Away3D 4 and onwards fully supports GPU-accelerated graphics using the Stage3D API introduced in Flash Player 11, freeing up the CPU for other computational tasks. Since GPUs are capable of rendering many more textured triangles per second, it allows for much more detail and quality, and up to 100,000 triangles per frame instead of the typical 1,000 ceiling with CPU-based Flash rendering.

Away Physics is a physics engine based on the Bullet physics library, for collision detection, soft and rigid body dynamics. The engine is built jointly by the Away3D team and the JiglibFlash team, and is tightly integrated with the Away3D render pipeline.

===AwayJS===
AwayJS is an open-source JavaScript 3D graphics rendering engine for HTML5 web browsers, and is a port of the Adobe Flash-based Away3D. The Away3D codebase was ported to Microsoft TypeScript, a strongly-typed version of JavaScript that compiles to JavaScript files for compatibility with modern web standards. AwayJS runs on current web browsers and uses WebGL for GPU-accelerated rendering.

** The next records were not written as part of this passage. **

(** The copy moves the map to the first frame obtained; [ptr] is its old
    place in the heap. *)
Definition copy_mem_map (l : phy_layout) (ptr : Z) (mm : list Z) (h : heap) : option (Z * list Z * heap) :=
  let page_req := u32 (sizeof_page * totalram_pages l) `div` PAGE_SIZE + 1 in
  '(phy_start, mm) ← get_free_page mm;
  mm ← take_pages mm (Z.to_nat (page_req - 1));
  h ← kbfree ptr h;
  mm ← clear_low mm 0 (Z.to_nat (max_low_pfn l));
  Some (phy_start, mm, h).

(** ** Page tables *)

Definition PG_BITS : Z := 7.

Definition count_pgdir_entries (present_pages : Z) : Z :=
  u32 (present_pages * PAGE_SIZE) `div` (PAGE_SIZE * PG_TABLE_ENTRIES).

Definition pgd_index (phy_addr : Z) : Z := phy_addr `div` (PG_DIR_ENTRIES * PAGE_SIZE).

Definition entry_for (addr : Z) : Z := Z.lor (Z.land addr 0xFFFFF000) PG_BITS.

(** [while (phy_addr < total_ram && jCnt < PG_TABLE_ENTRIES)]; [n] is the room
    left in the table. *)
Fixpoint fill_table (tbl : list Z) (jCnt phy_addr total_ram : Z) (n : nat) : option (list Z * Z) :=
  match n with
  | O => Some (tbl, phy_addr)
  | S n =>
      if phy_addr <? total_ram then
        tbl ← zset tbl jCnt (entry_for phy_addr);
        fill_table tbl (jCnt + 1) (u32 (phy_addr + PAGE_SIZE)) total_ram n
      else Some (tbl, phy_addr)
  end.

Record paging := mk_paging { pg_map : list Z; pg_dir : list Z; tables : gmap Z (list Z) }.

Section Paging.
(** What a page frame holds before it becomes a table. *)
Context (stale : Z -> list Z).

Fixpoint setup_loop (tblsize : nat) (pgd iCnt phy_addr total_ram : Z) (s : paging) (n : nat) : option paging :=
  match n with
  | O => Some s
  | S n =>
      '(temp_addr, mm) ← get_free_page (pg_map s);
      dir ← zset (pg_dir s) (pgd + iCnt) (entry_for temp_addr);
      dir ← zset dir iCnt (entry_for temp_addr);
      '(tbl, phy_addr) ← fill_table (default (stale temp_addr) (tables s !! temp_addr)) 0 phy_addr total_ram tblsize;
      setup_loop tblsize pgd (iCnt + 1) phy_addr total_ram
        (mk_paging mm dir (<[temp_addr := tbl]> (tables s))) n
  end.

Definition setup_paging (l : phy_layout) (pgdir_entries : Z) (s : paging) : option paging :=
  setup_loop (Z.to_nat PG_TABLE_ENTRIES) (pgd_index PAGE_OFFSET) 0 0
    (u32 (totalram_pages l * PAGE_SIZE)) s (Z.to_nat pgdir_entries).
End Paging.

The engine can render 3D models and perform various other 3D computations. It supports hierarchical object transformation with features such as position, rotation and scaling, rendering of bitmap textures, and real-time lighting using Phong shading or Gouraud shading. It also supports shadow mapping, particle animation and skeletal animation.

AwayJS can render 2D and 3D graphical content using WebGL for GPU-accelerated rendering. It enables developers to use the existing Away Builder toolkit for editing, refining, compressing and texture baking 3D models and animations. AwayJS also supports the compressed AWD binary format, enabling smaller sizes for 3D models than ASCII-based formats such as OBJ.

The AwayJS API is consistent with the Flash version of Away3D, enabling existing developers to migrate from Flash to HTML5 seamlessly. To preserve backward-compatibility with Away3D, AwayJS enables developers to write GPU shaders in the Adobe Graphics Assembly Language (AGAL), or the standard OpenGL Shading Language (GLSL).

==History==
Away3D was started in 2007 by Alexander Zadorozhny and Rob Bateman as a fork of Papervision3D.

Away3D saw active community involvement since its introduction in 2007, and superseded Papervision3D after it was updated to support GPU-accelerated rendering using Stage3D. Three guide books have been published on 3D content development with Away3D.

The author states that the engine began as a spare-time project, and was created for fun. After large ad agencies and game publishers started it, they had to "evolve to keep pace". In an interview he further states:

We never realized how big it would become, but our intention has always been to provide accessible tools and libraries that assist in the creation of 3D content, for anyone, all for free and open source. Seeing what amazing things people build with our libraries never gets boring, and there is still so much we want to improve and add.
— Robert Bateman, Founder, Interview with Robert Bateman, founder of Away3d, by JetBrains

In 2009, the Away3D community released Away3D Lite, a lighter version of the engine for Flash advertisements and other size-constrained content. Away3D Lite was the fastest and smallest full-featured 3D engine built for Flash. It weighed in at 25 KB and performed 4 times faster than the full Away3D engine. No future versions were released.

In 2011, a Flash book noted in the section on "3D with Flash" that "Away3D and Alternativa3D are currently the preferred solution for performance and features because they have a more active development community".

In 2013, Adobe chose Away3D as the sole 3D engine included within the Adobe Gaming SDK. Since then, Adobe has funded further development in Away3D and Away Builder, and has updated the Adobe Gaming SDK with new releases of Away3D.

In 2016, Away3D 1.2 was ported to the Haxe multiplatform language, enabling it to be cross-compiled to JavaScript and other languages that support 3D graphics. This also enables Away3D to run on OpenFL, a software framework with an API that is very similar to Adobe Flash Player API.